Оливковая роща в 15 километрах от Мадрида, где располагался лагерь республиканцев, просыпалась под холодным ветром с Сьерра-де-Гвадаррама. Температура держалась на отметке 10°C, и утренний туман, смешанный с запахом оливкового масла, жареного хамона и едкого пороха, пропитывал воздух. Брезентовые палатки, потрёпанные вчерашней атакой фалангистов, дрожали под порывами ветра, а земля была усеяна следами гусениц от 50 танков Т-26, которые выстроились в ряд, их 45-мм пушки поблёскивали в слабом свете солнца, пробивающегося через облака. Ящики с пулемётами Дегтярёва, винтовками Мосина и гранатами были сложены под навесами, окружёнными республиканцами и советскими добровольцами, чьи лица были покрыты пылью и усталостью. Запах смазки от оружия смешивался с ароматом кофе, который варили на кострах, а звуки — лязг затворов, рёв танковых двигателей, крики инструкторов — создавали атмосферу напряжённой подготовки к войне. Вчерашняя атака фалангистов, унёсшая жизни семерых республиканцев и одного добровольца, оставила лагерь в состоянии тревоги: палатки дымились, земля была пропитана кровью, а тела, павших всё ещё лежали под брезентом, ожидая погребения.

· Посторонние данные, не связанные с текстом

(** ** The outside world *)

(** What the speech_recognition library does during one call of
    [listen_and_transcribe]. *)
Record speech_world : Type := mk_speech_world {
  (* sr.Recognizer(), sr.Microphone(), entering the with block and
     adjust_for_ambient_noise: [Some e] when one of them raises e *)
  w_Microphone : option exn;
  (* recognizer.listen(source, timeout=5, phrase_time_limit=5) *)
  w_listen : result audio_data;
  (* recognizer.recognize_google(audio) *)
  w_recognize_google : audio_data -> result string;
  (* print(transcribed_text): writing the line to standard output, which
     raises when the stream cannot encode the text or is closed *)
  w_print : string -> result unit
}.

(** The response of [polly.synthesize_speech]: reading its 'AudioStream'. *)
Record polly_response : Type := mk_polly_response {
  AudioStream_read : result audio_data
}.

(** What boto3, Polly and the file system do during one call of
    [text_to_speech]. *)
Record polly_world : Type := mk_polly_world {
  (* boto3.client('polly', ...): the client, or a raised exception *)
  w_boto3_client : result unit;
  (* polly.synthesize_speech(Text=, OutputFormat=, VoiceId=) *)
  w_synthesize_speech : string -> string -> string -> result polly_response;
  (* NamedTemporaryFile(delete=False, suffix=".mp3"): the file's name *)
  w_NamedTemporaryFile : result string;
  (* audio_file.write(data); audio_file.close() *)
  w_write : audio_data -> result unit
}.

(** ** A state-and-exception monad for the script

    Python keeps the mutations made before an exception is raised, so a
    computation returns the machine also when it raises. *)

Definition py (A : Type) : Type := machine -> result A * machine.

Definition ret {A} (a : A) : py A := fun m => (Return a, m).

Definition raise {A} (e : exn) : py A := fun m => (Raise e, m).

Definition bind {A B} (c : py A) (k : A -> py B) : py B :=
  fun m =>
    match c m with
    | (Return a, m') => k a m'
    | (Raise e, m') => (Raise e, m')
    end.

(** [try: body / except Exception as e: handler e]. *)
Definition try_except {A} (body : py A) (handler : exn -> py A) : py A :=
  fun m =>
    match body m with
    | (Return a, m') => (Return a, m')
    | (Raise e, m') => handler e m'
    end.

Notation "x <- c1 ;; c2" := (bind c1 (fun x => c2))
  (at level 61, c1 at next level, right associativity).
Notation "c1 ;; c2" := (bind c1 (fun _ => c2))
  (at level 61, right associativity).

Definition call {A} (r : result A) : py A := fun m => (r, m).

Definition emit (e : event) : py unit :=
  fun m => (Return tt, {| session := session m; log := log m ++ [e] |}).

Definition get_session : py session_state := fun m => (Return (session m), m).

Definition set_text (v : string) : py unit :=
  fun m => (Return tt,
            {| session := {| text := v; run := run (session m);
                             status := status (session m) |};
               log := log m |}).

Definition set_run (v : bool) : py unit :=
  fun m => (Return tt,
            {| session := {| text := text (session m); run := v;
                             status := status (session m) |};
               log := log m |}).

Definition set_status (v : string) : py unit :=
  fun m => (Return tt,
            {| session := {| text := text (session m); run := run (session m);
                             status := v |};
               log := log m |}).

(** Python truthiness of a [str]: non-empty. *)
Definition truthy (s : string) : bool :=
  match s with
  | EmptyString => false
  | String _ _ => true
  end.

(** ** The functions of app.py *)

(** [start_transcription] (lines 39-42). *)
Definition start_transcription : py unit :=
  set_run true ;;
  set_text "" ;;
  set_status "Recording started. Please speak clearly.".

(** [stop_transcription] (lines 44-46). *)
Definition stop_transcription : py unit :=
  set_run false ;;
  set_status "Recording stopped. Processing final text...".

(** [initialize_polly_client] (lines 17-28): [None] is Python's None. *)
Definition initialize_polly_client (w : polly_world) : py (option unit) :=
  try_except
    (emit (ev_boto3_client "polly") ;;
     c <- call (w_boto3_client w) ;;
     ret (Some c))
    (fun e =>
       emit (ev_st_error ("Error initializing AWS Polly client: " ++ exn_str e)) ;;
       ret None).

(** The default of [text_to_speech]'s parameter [voice_id]. *)
Definition default_voice_id : string := "Aditi".

(** [text_to_speech] (lines 49-62): the name of the mp3 file, or None. *)
Definition text_to_speech (w : polly_world) (txt : string) (voice_id : string)
  : py (option string) :=
  polly <- initialize_polly_client w ;;
  match polly with
  | None => ret None
  | Some _ =>
      try_except
        (emit (ev_synthesize_speech txt "mp3" voice_id) ;;
         response <- call (w_synthesize_speech w txt "mp3" voice_id) ;;
         emit (ev_NamedTemporaryFile ".mp3") ;;
         name <- call (w_NamedTemporaryFile w) ;;
         data <- call (AudioStream_read response) ;;
         emit (ev_write name data) ;;
         call (w_write w data) ;;
         ret (Some name))
        (fun e =>
           emit (ev_st_error ("Error converting text to speech: " ++ exn_str e)) ;;
           ret None)
  end.

(** [listen_and_transcribe] (lines 65-94).  Creating the recogniser and the
    microphone, entering the with block and the noise adjustment sit outside
    the try statement: what they raise leaves the function. *)
Definition listen_and_transcribe (w : speech_world) : py unit :=
  emit ev_Microphone ;;
  match w_Microphone w with
  | Some e => raise e
  | None =>
      set_status "Listening... Please speak." ;;
      try_except
        (emit (ev_listen 5 5) ;;
         audio <- call (w_listen w) ;;
         set_status "Processing speech..." ;;
         emit (ev_recognize_google audio) ;;
         transcribed_text <- call (w_recognize_google w audio) ;;
         emit (ev_print transcribed_text) ;;
         call (w_print w transcribed_text) ;;
         s <- get_session ;;
         set_text (text s ++ " " ++ transcribed_text) ;;
         set_status "Transcription successful!")
        (fun e =>
           match exn_cls e with
           | UnknownValueError =>
               emit (ev_st_warning "Could not understand the audio.") ;;
               set_status "Could not understand the audio."
           | WaitTimeoutError =>
               set_status "Listening timed out, waiting for speech..."
           | RequestError =>
               emit (ev_st_error
                       ("Could not request results from Google Web Speech API; "
                        ++ exn_str e)) ;;
               set_status ("API request error: " ++ exn_str e)
           | OtherException =>
               emit (ev_st_error
                       ("Error occurred during transcription: " ++ exn_str e)) ;;
               set_status ("Error occurred: " ++ exn_str e)
           end)
  end.

(** ** The script body, [main] (lines 96-178) *)

Inductive button : Type :=
| StartListening     (* "Start Listening" *)
| StopListening      (* "Stop Listening"  *)
| ConvertToAccent.   (* "Convert to Indian Accent" *)

Definition button_eqb (a b : button) : bool :=
  match a, b with
  | StartListening, StartListening
  | StopListening, StopListening
  | ConvertToAccent, ConvertToAccent => true
  | _, _ => false
  end.

(** [st.button(label)]: True in the rerun that a click on that button
    triggered, False otherwise. *)
Definition st_button (clicked : option button) (b : button) : bool :=
  match clicked with
  | Some c => button_eqb c b
  | None => false
  end.

(** Lines 172-178: the conversion button exists only behind the guard
    [not st.session_state['run'] and st.session_state['text']]; [pressed] is
    what [st.button] returns when it is reached. *)
Definition main_convert (pressed : bool) (w : polly_world) : py unit :=
  s <- get_session ;;
  if negb (run s) && truthy (text s) then
    emit (ev_st_subheader "Convert to Speech with Indian Accent") ;;
    if pressed then
      accent_audio <- text_to_speech w (text s) "Aditi" ;;
      match accent_audio with
      | Some name =>
          if truthy name then emit (ev_st_audio name "audio/mp3" true)
          else ret tt
      | None => ret tt
      end
    else ret tt
  else ret tt.

Record world : Type := mk_world {
  speech : speech_world;
  polly : polly_world
}.

(** One run of the script for one user action.  Calls that only lay the page
    out (page configuration, style sheet, header, columns) write nothing the
    session depends on and are left out of the log. *)
Definition main (clicked : option button) (w : world) : py unit :=
  s0 <- get_session ;;
  emit (ev_st_markdown ("<div class='status-box'>" ++ status s0 ++ "</div>")) ;;
  (if st_button clicked StartListening
   then start_transcription ;; listen_and_transcribe (speech w)
   else ret tt) ;;
  (if st_button clicked StopListening then stop_transcription else ret tt) ;;
  emit (ev_st_subheader "Live Transcription:") ;;
  s1 <- get_session ;;
  emit (ev_st_markdown ("<div class='transcription-box'>" ++ text s1 ++ "</div>")) ;;
  main_convert (st_button clicked ConvertToAccent) (polly w).

(** ** Transitions of the session state machine *)

Inductive transition : Type :=
| start
| stop
| captureUtterance (w : speech_world)
| convert (w : polly_world).

Definition transition_body (t : transition) : py unit :=
  match t with
  | start => start_transcription
  | stop => stop_transcription
  | captureUtterance w => listen_and_transcribe w
  | convert w => main_convert true w
  end.

(** The session object outlives an exception that ends a run of the script:
    the next transition starts from the machine the previous one left. *)
Definition step (t : transition) (m : machine) : machine :=
  snd (transition_body t m).

Definition exec (ts : list transition) (m : machine) : machine :=
  fold_left (fun m t => step t m) ts m.

(** A sequence of user actions, each with the world it meets. *)
Definition rerun (m : machine) (a : option button * world) : machine :=
  snd (main (fst a) (snd a) m).

Definition reruns (acts : list (option button * world)) (m : machine) : machine :=
  fold_left rerun acts m.

(** ** Vocabulary of the properties *)

(** [Some true] for [start], [Some false] for [stop]. *)
Definition start_or_stop (t : transition) : option bool :=
  match t with
  | start => Some true
  | stop => Some false
  | captureUtterance _ | convert _ => None
  end.

(** The most recent [start]/[stop] of a sequence (the list is in call order). *)
Fixpoint most_recent_start_stop (ts : list transition) : option bool :=
  match ts with
  | [] => None
  | t :: ts' =>
      match most_recent_start_stop ts' with
      | Some b => Some b
      | None => start_or_stop t
      end
  end.

(** What recognition ends with: the recognised text, or the exception raised
    by [listen] or by [recognize_google]. *)
Definition recognition_outcome (w : speech_world) : result string :=
  match w_listen w with
  | Return audio => w_recognize_google w audio
  | Raise e => Raise e
  end.

(** What the try block of [listen_and_transcribe] ends with before line 82:
    the text recognised and printed, or the exception raised by [listen], by
    [recognize_google] or by [print]. *)
Definition try_outcome (w : speech_world) : result string :=
  match recognition_outcome w with
  | Return t =>
      match w_print w t with
      | Return _ => Return t
      | Raise e => Raise e
      end
  | Raise e => Raise e
  end.

(** The capture succeeds: the microphone opens and the try block reaches the
    append of line 82 with the text [t]. *)
Definition capture_succeeds_with (w : speech_world) (t : string) : Prop :=
  w_Microphone w = None /\ try_outcome w = Return t.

Сергей Иванов, инструктор с короткой стрижкой и шрамом на руке от старой раны, стоял перед группой из 50 республиканцев и 20 советских добровольцев:
— Товарищи, фалангисты вчера ударили по нам, но мы смогли отбить их атаку. Сегодня они вернутся, и мы должны быть готовы. Танк Т-26 — это ваше главное оружие, но пока мало кто из вас умеет им управлять. Учитесь управлять им, стрелять, маневрировать. Время не ждёт! Противник тоже готовится.

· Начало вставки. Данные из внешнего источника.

(** [parseInt(s)]: [None] is NaN.  The value is the integer the digits
    write; the number JavaScript returns is the double nearest to it,
    which is that integer up to 2^53 in absolute value. *)
Definition parseInt (s : string) : option Z :=
  let s1 := trim_start s in
  let '(sign, s2) :=
    match s1 with
    | String "-" t => (-1, t)
    | String "+" t => (1, t)
    | _ => (1, s1)
    end in
  let '(radix, s3) :=
    match s2 with
    | String "0" (String "x" t) => (16, t)
    | String "0" (String "X" t) => (16, t)
    | _ => (10, s2)
    end in
  match digits radix s3 None with
  | Some n => Some (sign * n)
  | None => None
  end.

(** A destructured query parameter with a numeric default, under
    [parseInt]: the default applies only when the parameter is absent. *)
Definition parseInt_or (default : Z) (p : option string) : option Z :=
  match p with
  | Some s => parseInt s
  | None => Some default
  end.

(** [if (p)] on a query parameter: absent and empty are both falsy. *)
Definition truthy (p : option string) : bool :=
  match p with
  | Some (String _ _) => true
  | _ => false
  end.

Inductive number := Int (z : Z) | Infinity | NaN.

(** [Math.ceil(a / b)] for integers [0 <= a] and [0 <= b]. *)
Definition ceil_div (a b : Z) : number :=
  if b =? 0 then (if a =? 0 then NaN else Infinity)
  else Int ((a + b - 1) / b).

End Js.

(** ** GET /api/alerts *)

Module Req.

(** [req.query], each parameter a string when present. *)
Record t := mk {
  page : option string;
  limit : option string;
  severity : option string;
  status : option string;
  alertType : option string;
  sourceIp : option string;
  destinationIp : option string;
  timeRange : option string;
  search : option string
}.

Definition none : t := mk None None None None None None None None None.

End Req.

Республиканец Пабло Гарсия, с худым лицом, покрытым сажей шагнул вперёд, его голос был полон решимости:
— Сергей, я вчера пробовал стрелять из Т-26. Ваша машина — это настоящая мощь! Научи нас управлять ею лучше, я хочу раздавить фалангистов за брата, которого они убили в Сарагосе.
Иванов, указывая на танк, ответил:
— Пабло, забирайся в танк. Заряжаешь 45-мм снаряд — вот так, целишься через прицел и жми спуск. Попробуй ещё раз, цель — в 600 метрах.
Пабло, забравшись в Т-26, выстрелил по деревянной мишени, установленной в поле. Снаряд с рёвом разнёс цель в щепки, подняв облако пыли, и Пабло, высунувшись из люка, крикнул:
— ¡Madre de Dios, Сергей! Это мощь! С такими танками мы раздавим Франко и его псов!
Иванов кивнул:
— Молодец, Пабло. Но экономь снаряды — их не так много. Фалангисты знают, где мы, и их атака вчера была лишь пробой. Готовьтесь к худшему.
Рядом Хуан Родригес, республиканский офицер в потрёпанном пальто, с винтовкой Enfield на плече, осматривал лагерь, его лицо было измождённым, а глаза горели яростью:
— Сергей, вчера мы потеряли Мигеля, Хосе и пятерых других. Фалангисты резали нас, как свиней. Твои танки спасли нас, но они вернутся. Как ты думаешь, сколько у нас времени?
Иванов ответил:
— Хуан, они ударят сегодня или завтра. Укрепляйте фланги, ставьте пулемёты на востоке и юге.
Педро Альварес, помощник Хуана, с перевязанной ногой, хромая, подошёл к ним, его револьвер болтался на поясе, а зубах дымилась сигарета:
— Сергей, патронов мало, гранат тоже. Как нам держать оборону?
Иванов, проверяя ящик с гранатами, ответил:
— Педро, гранаты кидай только наверняка. С пулеметов стреляйте короткими очередями. Мы привезли в Испанию 200 тысяч патронов, но это не бесконечность. Держись, товарищ.
Тренировки продолжались: танки Т-26 маневрировали по роще, их гусеницы ломали сухие ветки, а двигатели ревели, заглушая команды. Республиканцы стреляли из пулемётов Дегтярёва, их очереди разрывали мишени, а гранаты взрывались, поднимая столбы земли.
Вдруг тишину разорвали выстрелы — фалангисты, около 50 человек, с винтовками Carcano и гранатами, напали с южного фланга. Их тени мелькали среди оливковых деревьев, а гранаты рвались, разбрасывая осколки и поджигая палатки. Республиканец Карлос Мендес, получил пулю в грудь, его кровь хлынула на землю, а крик боли заглушил рёв танка. Он рухнул, сжимая винтовку, его глаза остекленели. Иванов, подбежав к пулемёту, крикнул:
— К бою! Держите южный фланг! Пабло, в танк!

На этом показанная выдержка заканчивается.